» **Task details**
Look through the data below and extract, unchanged, the lines from the one that contains "Fixpoint RegisterRoutes (endpoints" to the one that contains "if negb (isOpen", both included.

Dataset excerpts:
* * * *

Lemma create_loop_ref fuel ts i cache acc x :
  (forall t y, mx_ConvertToken D t y = (Ret (conv t), ask t y)) ->
  length (concat (raw_fields <$> ts)) <= fuel ->
  (forall t v, cache !! string_of_bytes t = Some v -> conv t = Ok v) ->
  exists x', create_loop D fuel (concat (raw_fields <$> ts)) i cache acc x = (Ret (res_map (app acc) (parse_ref i ts)), x').
Proof.
  intros Hconv. revert fuel i cache acc x. induction ts as [|t ts IH]; intros fuel i cache acc x Hf Hcache.
  { exists x. cbn. rewrite app_nil_r. by destruct fuel. }
  destruct fuel as [|fuel]; [cbn in Hf; lia|]. cbn [fmap list_fmap concat raw_fields app create_loop parse_ref].
  unfold mbind, M_bind, field. cbn [lookup list_lookup mret M_ret].
  destruct (parseUInt64FromByteSlice (rt_nonce t)) as [nonce|e]; [|by eexists].
  cbn [lookup list_lookup mret M_ret]. cbn [drop numFieldsForTransaction].
  assert (Hf' : length (concat (raw_fields <$> ts)) <= fuel) by (cbn in Hf; cbn; lia).
  destruct (cache !! string_of_bytes (rt_token t)) as [stored|] eqn:Hc.
  - rewrite (Hcache _ _ Hc).
    destruct (IH fuel (i + 1)%Z cache (acc ++ [mx_deposit D nonce (rt_from t) (rt_to t) (rt_token t) (rt_amount t) stored]) x Hf' Hcache)
      as [x' Hx]. exists x'. etransitivity; [exact Hx|]. f_equal. f_equal.
    destruct (parse_ref (i + 1) ts); cbn; [by rewrite <-app_assoc|done].
  - rewrite Hconv. destruct (conv (rt_token t)) as [c|e] eqn:Hv; [|by eexists].
    destruct (IH fuel (i + 1)%Z (<[string_of_bytes (rt_token t) := c]> cache)
      (acc ++ [mx_deposit D nonce (rt_from t) (rt_to t) (rt_token t) (rt_amount t) c]) (ask (rt_token t) x) Hf') as [x' Hx].
    { intros t' w. destruct (decide (rt_token t = t')) as [<-|Hne]; [rewrite lookup_insert_eq; by intros [= <-]|].
      rewrite lookup_insert_ne; [apply Hcache|]. intros Heq. by apply string_of_bytes_inj in Heq. }
    exists x'. etransitivity; [exact Hx|]. f_equal. f_equal. destruct (parse_ref (i + 1) ts); cbn; [by rewrite <-app_assoc|done].
Qed.
(* ===== verification/EthChain.v ===== *)
(** * The Ethereum chain of the integration tests

    Models [src/bridge/integrationTests/mock/ethereumChainMock.go]: the multisig as the relayers
    see it through the client wrapper.  The marshaller and go-ethereum's transaction hash are
    parameters; the handlers a test installs are fields. *)
From S2P Require Import Prelude Go Common Batch Interfaces Executor EthClient MvxChain.
Import EthClient.

Module EthChain.

Record EthereumProposedTransfer := mkEthTransfer {
  ep_BatchNonce : Z;
  ep_Tokens : list bytes;
  ep_Recipients : list bytes;
  ep_Amounts : list Z;
  ep_Nonces : list Z;
  ep_Signatures : list bytes
}.

(** The handlers are [None] when nil. *)
Record EthereumChainMock := mkEth {
  nonces : gmap bytes Z;
  batches : gmap Z contract_Batch;
  deposits : gmap Z (list contract_Deposit);
  proposedTransfer : option EthereumProposedTransfer;
  GetStatusesAfterExecutionHandler : option bytes;
  eth_quorum_ : Z;
  eth_relayers : list bytes;
  BalanceAtCalled : option (bytes -> option Z -> res Z)
}.

Definition NewEthereumChainMock : EthereumChainMock := mkEth ∅ ∅ ∅ None None 0 [] None.

Section Mock.
Context (Marshal : EthereumProposedTransfer -> res bytes) (tx_Hash : bytes -> string).
Context (ProposeMultiTransferEsdtBatchCalled : option (M EthereumChainMock unit)).
Abbreviation C := (M EthereumChainMock).

Definition set_batches v (m : EthereumChainMock) :=
  mkEth (nonces m) v (deposits m) (proposedTransfer m) (GetStatusesAfterExecutionHandler m) (eth_quorum_ m) (eth_relayers m) (BalanceAtCalled m).
Definition set_deposits v (m : EthereumChainMock) :=
  mkEth (nonces m) (batches m) v (proposedTransfer m) (GetStatusesAfterExecutionHandler m) (eth_quorum_ m) (eth_relayers m) (BalanceAtCalled m).
Definition set_proposedTransfer v (m : EthereumChainMock) :=
  mkEth (nonces m) (batches m) (deposits m) v (GetStatusesAfterExecutionHandler m) (eth_quorum_ m) (eth_relayers m) (BalanceAtCalled m).
Definition set_eth_quorum v (m : EthereumChainMock) :=
  mkEth (nonces m) (batches m) (deposits m) (proposedTransfer m) (GetStatusesAfterExecutionHandler m) v (eth_relayers m) (BalanceAtCalled m).
Definition set_eth_relayers v (m : EthereumChainMock) :=
  mkEth (nonces m) (batches m) (deposits m) (proposedTransfer m) (GetStatusesAfterExecutionHandler m) (eth_quorum_ m) v (BalanceAtCalled m).

Definition GetBatch (batchNonce : Z) : C (res contract_Batch) :=
  bs ← gets batches;
  match bs !! u64 batchNonce with
  | None => mret (Err (ErrExternal (sprintf "batch %d not found" [GInt batchNonce])))
  | Some batch => mret (Ok batch)
  end.

Definition GetBatchDeposits (batchNonce : Z) : C (res (list contract_Deposit)) :=
  ds ← gets deposits;
  match ds !! u64 batchNonce with
  | None => mret (Err (ErrExternal (sprintf "deposits for batch %d not found" [GInt batchNonce])))
  | Some l => mret (Ok l)
  end.

Definition GetRelayers : C (res (list bytes)) := rs ← gets eth_relayers; mret (Ok rs).
Definition AddRelayer (relayer : bytes) : C unit := modify (fun m => set_eth_relayers (eth_relayers m ++ [relayer]) m).

Definition WasBatchExecuted (batchNonce : Z) : C (res bool) :=
  p ← gets proposedTransfer;
  match p with
  | None => mret (Ok false)
  | Some t => mret (Ok (batchNonce =? ep_BatchNonce t)%Z)
  end.

(** The deposits stay. *)
Definition Clean : C unit := modify (fun m => set_proposedTransfer None (set_batches ∅ m)).

Definition ChainID : C (res Z) := mret (Ok 1%Z).
Definition BlockNumber : C (res Z) := mret (Ok 0%Z).
Definition NonceAt (account : bytes) (_ : Z) : C (res Z) :=
  ns ← gets nonces; mret (Ok (default 0%Z (ns !! account))).

Definition AddBatch (batch : contract_Batch) : C unit :=
  modify (fun m => set_batches (<[u64 (cb_Nonce batch) := batch]> (batches m)) m).

(** The count is an [uint16] of the stored batch. *)
Definition AddDepositToBatch (nonce : Z) (deposit : contract_Deposit) : C unit :=
  bs ← gets batches;
  match bs !! nonce with
  | None => panics (PanicValue (sprintf "programming error in tests: no batch found for nonce %d" [GInt nonce]))
  | Some batch =>
      modify (fun m => set_deposits (<[nonce := default [] (deposits m !! nonce) ++ [deposit]]> (deposits m)) m);;
      modify (fun m => set_batches (<[nonce := mkCBatch (cb_Nonce batch) (cb_BlockNumber batch)
        (cb_LastUpdatedBlockNumber batch) ((cb_DepositsCount batch + 1) `mod` 65536)%Z]> (batches m)) m)
  end.

Definition ExecuteTransfer (_ : TransactOpts) (l : argListsBatch) (batchNonce : Z) (signatures : list bytes) : C (res string) :=
  if negb (Nat.eqb (length (al_tokens l)) (length (al_recipients l))) then
    panics (PanicValue "tokens length & recipients length mismatch")
  else if negb (Nat.eqb (length (al_recipients l)) (length (al_amounts l))) then
    panics (PanicValue "recipients length & amounts length mismatch")
  else if negb (Nat.eqb (length (al_tokens l)) (length (al_nonces l))) then
    panics (PanicValue "tokens length & nonces length mismatch")
  else
    let t := mkEthTransfer batchNonce (al_tokens l) (al_recipients l) (al_amounts l) (al_nonces l) signatures in
    mockDataField ← MvxChain.or_panic (Marshal t);
    modify (set_proposedTransfer (Some t));;
    match ProposeMultiTransferEsdtBatchCalled with Some h => h | None => mret tt end;;
    mret (Ok (tx_Hash mockDataField)).

Definition Quorum : C (res Z) := q ← gets eth_quorum_; mret (Ok (i64 q)).
Definition SetQuorum (q : Z) : C unit := modify (set_eth_quorum q).

Definition GetStatusesAfterExecution (_ : Z) : C (res bytes) :=
  h ← gets GetStatusesAfterExecutionHandler; st ← deref h; mret (Ok st).

Definition GetLastProposedTransfer : C (option EthereumProposedTransfer) := gets proposedTransfer.

Definition BalanceAt (account : bytes) (blockNumber : option Z) : C (res Z) :=
  h ← gets BalanceAtCalled;
  match h with Some f => mret (f account blockNumber) | None => mret (Ok 0%Z) end.

Definition IsPaused : C (res bool) := mret (Ok false).

(** The mock is its own status handler; it ignores the metrics. *)
Definition mock_status : StatusHandler EthereumChainMock :=
  {| sh_SetIntMetric _ _ := mret tt; sh_AddIntMetric _ _ := mret tt; sh_SetStringMetric _ _ := mret tt |}.

(** The mock in the place of the client wrapper. *)
Definition mock_wrapper : ClientWrapper EthereumChainMock := {|
  cw_GetBatch := GetBatch;
  cw_GetBatchDeposits := GetBatchDeposits;
  cw_GetRelayers := GetRelayers;
  cw_WasBatchExecuted := WasBatchExecuted;
  cw_ChainID := ChainID;
  cw_BlockNumber := BlockNumber;
  cw_NonceAt := NonceAt;
  cw_ExecuteTransfer := ExecuteTransfer;
  cw_Quorum := Quorum;
  cw_GetStatusesAfterExecution := GetStatusesAfterExecution;
  cw_BalanceAt := BalanceAt;
  cw_IsPaused := IsPaused;
  cw_status := mock_status |}.

End Mock.

(** A wrapper moved to a larger world. *)
Definition hoist_wrapper {X Y} (h : forall A, M X A -> M Y A) (c : ClientWrapper X) : ClientWrapper Y := {|
  cw_GetBatch n := h _ (cw_GetBatch c n);
  cw_GetBatchDeposits n := h _ (cw_GetBatchDeposits c n);
  cw_GetRelayers := h _ (cw_GetRelayers c);
  cw_WasBatchExecuted n := h _ (cw_WasBatchExecuted c n);
  cw_ChainID := h _ (cw_ChainID c);
  cw_BlockNumber := h _ (cw_BlockNumber c);
  cw_NonceAt a n := h _ (cw_NonceAt c a n);
  cw_ExecuteTransfer opts l n s := h _ (cw_ExecuteTransfer c opts l n s);
  cw_Quorum := h _ (cw_Quorum c);
  cw_GetStatusesAfterExecution n := h _ (cw_GetStatusesAfterExecution c n);
  cw_BalanceAt a n := h _ (cw_BalanceAt c a n);
  cw_IsPaused := h _ (cw_IsPaused c);
  cw_status := {| sh_SetIntMetric k v := h _ (sh_SetIntMetric (cw_status c) k v);
                  sh_AddIntMetric k v := h _ (sh_AddIntMetric (cw_status c) k v);
                  sh_SetStringMetric k v := h _ (sh_SetStringMetric (cw_status c) k v) |} |}.

End EthChain.
(** Inserting a metric that is not persisted changes nothing of what is persisted. *)
Lemma persisted_insert_ne {V} (m : gmap string V) k v :
  shouldPersistMetric k = false -> persisted (<[k := v]> m) = persisted m.
Proof.
  intros H. apply map_eq. intros j. rewrite !persisted_lookup. destruct (decide (k = j)) as [->|Hne]; [by rewrite H|].
  by rewrite lookup_insert_ne.
Qed.

(** ** Restarting *)

Inductive metric_op :=
  | OpSetInt (metric : string) (value : Z)
  | OpAddInt (metric : string) (delta : Z)
  | OpSetString (metric val : string).

Section Restart.
Context {X : Type}.
Context (Put : string -> bytes -> M X (option error)) (Get : string -> M X (res bytes)).
Context (Marshal : statusHandlerPersistenceData -> res bytes) (Unmarshal : bytes -> res statusHandlerPersistenceData).
Context (name : string).

Definition run_op (o : map_order) (op : metric_op) : M (statusHandler X) unit :=
  match op with
  | OpSetInt m v => SetIntMetric Put Marshal name o m v
  | OpAddInt m d => AddIntMetric Put Marshal name o m d
  | OpSetString m v => SetStringMetric Put Marshal name o m v
  end.

(** The handler after a sequence of updates, each with its own map order. *)
Definition run_ops (ops : list (map_order * metric_op)) (sh : statusHandler X) : statusHandler X :=
  foldl (fun sh op => snd (run_op op.1 op.2 sh)) sh ops.

(** What the libraries promise: what was put is what is read back, encoding succeeds and
    decoding inverts it. *)
Class StoreLaws : Prop := {
  store_put k v x : exists x', Put k v x = (Ret None, x') /\ Get k x' = (Ret (Ok v), x');
  marshal_ok d : exists buff, Marshal d = Ok buff /\ Unmarshal buff = Ok d
}.

(** The store holds the persisted part of the metrics, or nothing if there is none. *)
Definition stored_ok (sh : statusHandler X) : Prop :=
  (exists buff, Get name (st_store sh) = (Ret (Ok buff), st_store sh) /\
     Unmarshal buff = Ok (mkPersistence (persisted (intMetrics sh)) (persisted (stringMetrics sh)))) \/
  ((exists e, Get name (st_store sh) = (Ret (Err e), st_store sh)) /\
   persisted (intMetrics sh) = ∅ /\ persisted (stringMetrics sh) = ∅).

Context {SL : StoreLaws}.

Lemma persist_stored o metric sh sh' :
  (shouldPersistMetric metric = false -> stored_ok sh) ->
  persistChanges Put Marshal name o metric sh = (Ret tt, sh') -> stored_ok sh'.
Proof.
  unfold persistChanges. destruct (shouldPersistMetric metric); cbn [negb]; intros Hn H.
  2:{ injection H as <-. by apply Hn. }
  unfold mbind, M_bind, gets, convertToBuff in H. cbn [IntMetrics StringMetrics] in H. rewrite !copy_persisted_eq in H.
  destruct (marshal_ok (mkPersistence (persisted (intMetrics sh)) (persisted (stringMetrics sh)))) as (buff & Hm & Hu).
  rewrite Hm in H. unfold on_store, zoom in H. destruct (store_put name buff (st_store sh)) as (x' & Hp & Hg).
  rewrite Hp in H. injection H as <-. left. by exists buff.
Qed.

Lemma persist_returns o metric sh : exists sh', persistChanges Put Marshal name o metric sh = (Ret tt, sh').
Proof.
  unfold persistChanges. case_match; [by eexists|]. unfold mbind, M_bind, gets. case_match; [|by eexists].
  unfold on_store, zoom. destruct (store_put name a (st_store sh)) as (x' & Hp & _). rewrite Hp. by eexists.
Qed.
(* ===== verification/Api.v ===== *)
(** * The REST interface

    The facade ([src/bridge/facade/relayerFacade.go]), the groups of endpoints
    ([src/bridge/api/groups]) and the web server ([src/bridge/api/gin], started by
    [src/bridge/factory/webServer.go]).  The gin engine is what was registered with it: its
    middlewares and its routes; throttlers, the HTTP server and the two errors of another
    repository are parameters.  Handlers are methods of their group: they use the facade the
    group has when a request arrives. *)
From S2P Require Import Prelude Go Text Common Keys Interfaces Status Config.
Open Scope go_scope.

Module Api.

Definition ErrNilFacade := ErrNew "apiErrors.ErrNilFacade" "nil facade".
Definition ErrGettingMetrics := ErrNew "groups.ErrGettingMetrics" "error getting metrics".

Definition clientQueryParam : string := "name".
Definition statusPath : string := "/status".
Definition statusListPath : string := "/status/list".
Definition WebServerOffString : string := "off".

Abbreviation GeneralMetrics := (gmap string gval).

(** ** The facade *)

Record FacadeHandler (X : Type) := {
  RestApiInterface : string;
  PprofEnabled : bool;
  GetMetrics : string -> M X (res GeneralMetrics);
  GetMetricsList : M X GeneralMetrics
}.
Arguments RestApiInterface {X} _.
Arguments PprofEnabled {X} _.
Arguments GetMetrics {X} _ _.
Arguments GetMetricsList {X} _.

(** The metrics holder lives in the world: [None] is a nil one. *)
Record ArgsRelayerFacade (X H : Type) := {
  Args_MetricsHolder : option (X -> gmap string H);
  Args_ApiInterface : string;
  Args_PprofEnabled : bool
}.
Arguments Args_MetricsHolder {X H} _.
Arguments Args_ApiInterface {X H} _.
Arguments Args_PprofEnabled {X H} _.

Definition NewRelayerFacade {X H} (handler_GetAllMetrics : H -> GeneralMetrics) (o : map_order) (args : ArgsRelayerFacade X H)
    : res (FacadeHandler X) :=
  match Args_MetricsHolder args with
  | None => Err Status.ErrNilMetricsHolder
  | Some holder => Ok {|
      RestApiInterface := Args_ApiInterface args;
      PprofEnabled := Args_PprofEnabled args;
      GetMetrics name := gets (fun x => Status.facade_GetMetrics handler_GetAllMetrics (holder x) name);
      GetMetricsList := gets (fun x => Status.facade_GetMetricsList o (holder x)) |}
  end.

(** ** Responses *)

Inductive ReturnCode := ReturnCodeSuccess | ReturnCodeInternalError.

Record GenericAPIResponse := mkGeneric {
  rsp_Data : option GeneralMetrics;
  rsp_Error : string;
  rsp_Code : ReturnCode
}.

(** [c.JSON(status, body)]. *)
Record response := mkJSON { rsp_Status : Z; rsp_Body : GenericAPIResponse }.

Definition StatusOK : Z := 200.
Definition StatusInternalServerError : Z := 500.

(** ** Groups *)

Inductive endpoint := StatusMetrics | StatusListMetrics.

#[export] Instance endpoint_eq_dec : EqDecision endpoint.
Proof. solve_decision. Defined.

Record EndpointHandlerData := mkEndpoint {
  ep_Path : string;
  ep_Method : string;
  ep_Handler : endpoint
}.

Record endpointProperties := mkProperties { isOpen : bool }.

Fixpoint find_route (path : string) (routes : list Configs.RouteConfig) : endpointProperties :=
  match routes with
  | [] => mkProperties false
  | route :: rest =>
      if String.eqb (Configs.route_Name route) path then mkProperties (Configs.route_Open route) else find_route path rest
  end.

(** The group's name is the last token of the base path. *)
Definition getEndpointProperties (basePath path : string) (apiConfig : Configs.ApiRoutesConfig) : endpointProperties :=
  let basePath := default "" (last (strings_Split "/" basePath)) in
  match Configs.APIPackages apiConfig !! basePath with
  | None => mkProperties false
  | Some group => find_route path (Configs.Routes group)
  end.

(** The routes a group adds to the engine: the base path, the endpoint's path and the handler. *)
Record route := mkRegistered { rt_Method : string; rt_Base : string; rt_Path : string; rt_Handler : endpoint }.

#[export] Instance route_eq_dec : EqDecision route.
Proof. solve_decision. Defined.

Fixpoint RegisterRoutes (endpoints : list EndpointHandlerData) (basePath : string) (apiConfig : Configs.ApiRoutesConfig)
    (ginRouter : list route) : list route :=
  match endpoints with
  | [] => ginRouter
  | e :: rest =>
      if negb (isOpen (getEndpointProperties basePath (ep_Path e) apiConfig)) then RegisterRoutes rest basePath apiConfig ginRouter
      else RegisterRoutes rest basePath apiConfig (ginRouter ++ [mkRegistered (ep_Method e) basePath (ep_Path e) (ep_Handler e)])
  end.
Lemma created_relayer_complete_witness :
  match demo_created with
  | Some (_, b) => closableHandlers b = registered_closable demo_args /\ map ph_Name (pollingHandlers b) =
      ["MultiversX role provider"; "Ethereum role provider"; "EthereumToMultiversX State machine"; "MultiversXToEthereum State machine"]
  | None => False
  end.
Proof.
  pose proof demo_created_some as Hok.
  destruct (NewEthMultiversXBridgeComponents demo_libraries demo_memory demo_args (new_bridge ∅ demo_first)) as [r b] eqn:Hnew.
  assert (Hc : demo_created = ok_pair (r, b)) by exact (f_equal ok_pair Hnew).
  rewrite Hc in *. destruct r as [[comps|e]|p]; [|discriminate Hok|discriminate Hok].
  pose proof (created_relayer_complete demo_libraries demo_memory demo_args ∅ demo_first comps b Hnew) as (_ & Hcl & (sm1 & sm2 & _ & _ & Hp) & _).
  split; [exact Hcl|]. rewrite Hp. reflexivity.
Defined.

(** The relayer right after [Start]. *)
Definition demo_started : option (ethMultiversXBridgeComponents * bridgeState world_) :=
  match demo_created with
  | Some (comps, b) => match Start demo_libraries demo_memory comps b with (Ret None, b') => Some (comps, b') | _ => None end
  | None => None
  end.

Definition just_spawned (o : option (ethMultiversXBridgeComponents (X := world_) (T := string) (P := bytes) * bridgeState world_)) : bool :=
  match o with
  | Some (_, b) => bool_decide (loop b = LoopSpawned) && negb (cancelFunc b) && negb (ctxDone b)
  | None => false
  end.

(** Closing at once leaves the loop waiting; closing after the goroutine's first turn ends it. *)
Lemma Close_and_join_loop_witness :
  match demo_started with
  | Some (comps, b) =>
      (forall e b1 b2, Close demo_libraries comps b = (Ret e, b1) -> turns demo_memory comps [false; true; false] b1 = (Ret tt, b2) ->
         loop b2 = LoopWaiting) /\
      (forall b1 e b2, turns demo_memory comps [false; true] b = (Ret tt, b1) -> Close demo_libraries comps b1 = (Ret e, b2) ->
         exists b3, joinLoop_turn demo_memory comps false b2 = (Ret tt, b3) /\ loop b3 = LoopEnded)
  | None => False
  end.
Proof.
  assert (Hok : just_spawned demo_started = true) by (vm_compute; reflexivity).
  destruct demo_started as [[comps b]|]; [|discriminate Hok]. cbn in Hok.
  apply andb_prop in Hok as [Hok Hd]. apply andb_prop in Hok as [Hl Hc]. apply bool_decide_eq_true in Hl. apply negb_true_iff in Hc, Hd.
  destruct (Close_and_join_loop demo_libraries demo_memory comps b Hl Hc Hd) as [H1 H2]. split.
  - intros e b1 b2 Hclose Ht. exact (H2 e b1 _ _ b2 Hclose Ht).
  - intros b1 e b2 Ht Hclose. destruct (H1 _ _ b1 e b2 Ht Hclose) as (b3 & Ht3 & Hl3 & _). exists b3. split; [exact Ht3|exact Hl3].
Defined.

End ProcessDemo.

* * * *

» **Answer below**
Fixpoint RegisterRoutes (endpoints : list EndpointHandlerData) (basePath : string) (apiConfig : Configs.ApiRoutesConfig)
    (ginRouter : list route) : list route :=
  match endpoints with
  | [] => ginRouter
  | e :: rest =>
      if negb (isOpen (getEndpointProperties basePath (ep_Path e) apiConfig)) then RegisterRoutes rest basePath apiConfig ginRouter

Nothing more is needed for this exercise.